La ricerca Osservatorio PMI edizione 2020 mostra una crescita nel numero di aziende iscritte al registro delle PMI innovative, 567 aziende tra ottobre 2019 e settembre 2020 in crescita rispetto alle 432 del periodo analogo precedente. Tuttavia, a circa cinque anni di distanza dalla creazione del registro, il numero di PMI innovative appare ancora contenuto rispetto al bacino potenziale: sono poco meno di 1.700 infatti le PMI iscritte dalla creazione del registro, mentre è verosimile pensare che le PMI con i requisiti previsti siano sull’ordine delle decine di migliaia nel Paese.
La crescita del numero di PMI iscritte è limitata nonostante i ripetuti interventi del legislatore sui benefici.
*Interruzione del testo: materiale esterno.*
Definition derivedRealmAttributes : list string :=
  ["cibaBackchannelTokenDeliveryMode"; "cibaExpiresIn"; "cibaAuthRequestedUserHint"; "cibaInterval";
   "parRequestUriLifespan"; "oauth2DeviceCodeLifespan"; "oauth2DevicePollingInterval"]%string.

Definition restoreDerivedAttributes (realmName : string) (rep : realmRepresentation) : realmRepresentation :=
  let defaults := defaultRealmAttributes realmName in
  let held := match rep_get "attributes" rep with Some (VMap (Some m)) => m | _ => ∅ end in
  rep_set "attributes" (VMap (Some (foldl (fun m key => match defaults !! key with Some v => <[key := v]> m | None => m end)
                                      held derivedRealmAttributes))) rep.

(** The array of the two client-policy members. *)
Definition policies_dropped (name : string) (rep : realmRepresentation) : realmRepresentation := rep_set name (VStruct [VSlice None]) rep.
Definition policies_present (name : string) (rep : realmRepresentation) : realmRepresentation :=
  match rep_get name rep with
  | Some (VStruct [VSlice None]) => rep_set name (VStruct [no_entries]) rep
  | _ => rep
  end.

Definition named (fields : gmap string json) (name : string) : bool := bool_decide (is_Some (fields !! name)).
Tra gli ultimi interventi si possono ricordare quelli del Decreto 7 maggio 2019 dedicato proprio agli incentivi per le start up e le PMI innovative e quelli previsti nel decreto rilancio dell’aprile 2020.
Quest’ultimo ha stanziato un fondo di sostegno al venture capital con una dotazione di 200 milioni a beneficio esclusivo delle start up e delle PMI innovative. È stata riservata una quota pari a 200 milioni di euro a valere sulle risorse già assegnate al Fondo Centrale di Garanzia per le PMI specificatamente dedicata all’erogazione di garanzie in favore di startup innovative e PMI innovative. Infine, sono stati previsti incentivi alla capitalizzazione con importanti detrazioni IRPEF per gli investitori fino al 50% rispetto all’ammontare dell’investimento.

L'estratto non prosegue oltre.